Work item:
Write out the data exactly from its first line onward, ending with the line in which "[Dogee/DogeeAccumulator.cpp], the thread" appears.

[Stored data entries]
########
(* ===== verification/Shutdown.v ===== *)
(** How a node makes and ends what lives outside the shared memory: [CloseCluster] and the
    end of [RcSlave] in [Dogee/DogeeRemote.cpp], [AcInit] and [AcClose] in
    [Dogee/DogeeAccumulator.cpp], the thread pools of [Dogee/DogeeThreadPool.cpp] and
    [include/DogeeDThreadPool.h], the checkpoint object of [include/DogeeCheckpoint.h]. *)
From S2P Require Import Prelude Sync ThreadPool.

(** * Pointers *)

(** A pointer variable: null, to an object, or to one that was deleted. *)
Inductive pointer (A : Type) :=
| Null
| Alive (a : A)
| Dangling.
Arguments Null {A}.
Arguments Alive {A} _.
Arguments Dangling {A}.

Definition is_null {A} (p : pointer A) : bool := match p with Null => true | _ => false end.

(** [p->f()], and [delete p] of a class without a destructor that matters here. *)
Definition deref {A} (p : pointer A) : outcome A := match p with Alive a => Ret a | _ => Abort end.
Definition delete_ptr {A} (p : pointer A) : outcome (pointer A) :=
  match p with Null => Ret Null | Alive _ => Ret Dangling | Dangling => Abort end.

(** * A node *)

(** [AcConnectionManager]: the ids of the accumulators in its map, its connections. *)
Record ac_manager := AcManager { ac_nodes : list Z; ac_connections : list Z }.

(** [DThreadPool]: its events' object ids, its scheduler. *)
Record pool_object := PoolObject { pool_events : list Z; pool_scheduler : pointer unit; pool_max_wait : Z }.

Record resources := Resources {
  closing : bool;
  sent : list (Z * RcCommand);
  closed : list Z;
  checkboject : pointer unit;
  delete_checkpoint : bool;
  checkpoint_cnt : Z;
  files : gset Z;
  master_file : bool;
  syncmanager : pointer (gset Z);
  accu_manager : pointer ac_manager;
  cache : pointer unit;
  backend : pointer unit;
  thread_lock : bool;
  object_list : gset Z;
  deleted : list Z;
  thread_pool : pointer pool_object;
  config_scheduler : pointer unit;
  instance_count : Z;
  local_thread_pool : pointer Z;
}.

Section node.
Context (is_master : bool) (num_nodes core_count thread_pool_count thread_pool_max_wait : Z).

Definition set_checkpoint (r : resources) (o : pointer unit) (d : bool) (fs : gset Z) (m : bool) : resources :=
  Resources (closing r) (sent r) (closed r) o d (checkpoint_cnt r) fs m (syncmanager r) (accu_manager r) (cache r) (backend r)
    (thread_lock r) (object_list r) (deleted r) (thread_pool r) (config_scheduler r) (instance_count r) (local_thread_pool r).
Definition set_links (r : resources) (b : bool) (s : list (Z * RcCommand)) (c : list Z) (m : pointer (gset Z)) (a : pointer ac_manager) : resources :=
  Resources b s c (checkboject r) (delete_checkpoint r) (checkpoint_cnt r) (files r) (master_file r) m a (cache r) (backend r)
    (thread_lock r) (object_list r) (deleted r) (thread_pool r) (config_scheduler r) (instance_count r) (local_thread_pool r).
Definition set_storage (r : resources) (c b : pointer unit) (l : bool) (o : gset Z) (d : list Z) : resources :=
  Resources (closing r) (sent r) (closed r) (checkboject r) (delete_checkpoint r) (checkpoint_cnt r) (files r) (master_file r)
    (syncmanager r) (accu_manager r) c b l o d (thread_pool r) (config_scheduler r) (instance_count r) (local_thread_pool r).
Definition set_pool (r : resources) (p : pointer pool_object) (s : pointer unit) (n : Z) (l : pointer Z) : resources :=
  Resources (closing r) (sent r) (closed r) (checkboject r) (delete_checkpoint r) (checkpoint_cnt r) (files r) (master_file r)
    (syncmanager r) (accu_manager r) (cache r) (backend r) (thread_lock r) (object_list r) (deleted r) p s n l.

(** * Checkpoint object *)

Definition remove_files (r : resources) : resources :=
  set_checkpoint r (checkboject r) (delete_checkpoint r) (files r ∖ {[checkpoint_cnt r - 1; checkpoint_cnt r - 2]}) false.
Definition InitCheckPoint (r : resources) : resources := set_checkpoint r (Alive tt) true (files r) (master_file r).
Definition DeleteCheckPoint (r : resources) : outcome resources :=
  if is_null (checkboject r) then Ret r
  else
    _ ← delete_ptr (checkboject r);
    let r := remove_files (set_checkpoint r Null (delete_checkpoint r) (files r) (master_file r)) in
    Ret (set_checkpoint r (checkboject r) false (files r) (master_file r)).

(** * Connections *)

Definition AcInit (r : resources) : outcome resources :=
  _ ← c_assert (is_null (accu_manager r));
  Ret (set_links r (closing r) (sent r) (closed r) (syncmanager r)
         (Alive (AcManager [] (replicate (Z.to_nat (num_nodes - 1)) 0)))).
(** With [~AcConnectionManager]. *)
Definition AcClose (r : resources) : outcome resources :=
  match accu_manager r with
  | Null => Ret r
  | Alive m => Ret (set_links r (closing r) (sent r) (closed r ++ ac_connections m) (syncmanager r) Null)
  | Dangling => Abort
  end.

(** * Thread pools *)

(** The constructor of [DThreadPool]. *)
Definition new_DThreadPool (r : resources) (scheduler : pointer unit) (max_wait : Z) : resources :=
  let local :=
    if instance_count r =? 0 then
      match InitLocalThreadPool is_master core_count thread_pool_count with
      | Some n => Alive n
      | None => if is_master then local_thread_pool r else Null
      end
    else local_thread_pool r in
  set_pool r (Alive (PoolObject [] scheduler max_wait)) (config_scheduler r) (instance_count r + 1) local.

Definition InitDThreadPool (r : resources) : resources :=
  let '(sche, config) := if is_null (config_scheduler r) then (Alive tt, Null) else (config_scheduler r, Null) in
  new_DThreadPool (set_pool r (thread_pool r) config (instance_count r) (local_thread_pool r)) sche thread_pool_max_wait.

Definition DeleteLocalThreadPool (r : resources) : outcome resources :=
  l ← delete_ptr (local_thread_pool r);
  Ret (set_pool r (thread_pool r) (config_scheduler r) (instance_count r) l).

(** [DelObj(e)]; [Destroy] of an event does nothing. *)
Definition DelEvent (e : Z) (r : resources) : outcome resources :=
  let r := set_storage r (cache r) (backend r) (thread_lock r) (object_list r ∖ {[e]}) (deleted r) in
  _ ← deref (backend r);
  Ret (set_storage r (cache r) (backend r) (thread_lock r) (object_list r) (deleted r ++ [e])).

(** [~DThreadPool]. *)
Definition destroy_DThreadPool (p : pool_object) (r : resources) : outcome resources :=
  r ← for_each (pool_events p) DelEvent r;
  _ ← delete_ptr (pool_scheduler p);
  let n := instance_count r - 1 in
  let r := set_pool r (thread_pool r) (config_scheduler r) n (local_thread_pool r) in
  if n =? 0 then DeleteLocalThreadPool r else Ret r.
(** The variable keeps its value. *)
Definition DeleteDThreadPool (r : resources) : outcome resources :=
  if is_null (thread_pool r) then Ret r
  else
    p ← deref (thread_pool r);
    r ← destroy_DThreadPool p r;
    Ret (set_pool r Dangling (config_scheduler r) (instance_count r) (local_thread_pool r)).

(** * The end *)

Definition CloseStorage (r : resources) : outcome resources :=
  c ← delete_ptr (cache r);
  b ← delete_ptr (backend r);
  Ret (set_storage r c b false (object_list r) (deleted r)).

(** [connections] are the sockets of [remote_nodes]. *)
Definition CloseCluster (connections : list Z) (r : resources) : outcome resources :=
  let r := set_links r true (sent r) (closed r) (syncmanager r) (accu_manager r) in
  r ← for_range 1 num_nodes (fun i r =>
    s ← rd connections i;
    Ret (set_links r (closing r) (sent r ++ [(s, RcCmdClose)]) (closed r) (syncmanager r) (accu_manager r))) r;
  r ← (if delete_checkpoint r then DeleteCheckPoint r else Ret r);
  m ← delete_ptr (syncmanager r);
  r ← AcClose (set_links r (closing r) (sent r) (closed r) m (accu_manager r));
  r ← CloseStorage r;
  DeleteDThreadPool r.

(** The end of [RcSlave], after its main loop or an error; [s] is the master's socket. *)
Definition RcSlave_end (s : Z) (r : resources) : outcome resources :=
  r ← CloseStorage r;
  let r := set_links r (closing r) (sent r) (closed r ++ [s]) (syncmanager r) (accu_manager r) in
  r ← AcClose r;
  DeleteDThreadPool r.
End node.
########
Problem solution:
(* ===== verification/Shutdown.v ===== *)
(** How a node makes and ends what lives outside the shared memory: [CloseCluster] and the
    end of [RcSlave] in [Dogee/DogeeRemote.cpp], [AcInit] and [AcClose] in
    [Dogee/DogeeAccumulator.cpp], the thread pools of [Dogee/DogeeThreadPool.cpp] and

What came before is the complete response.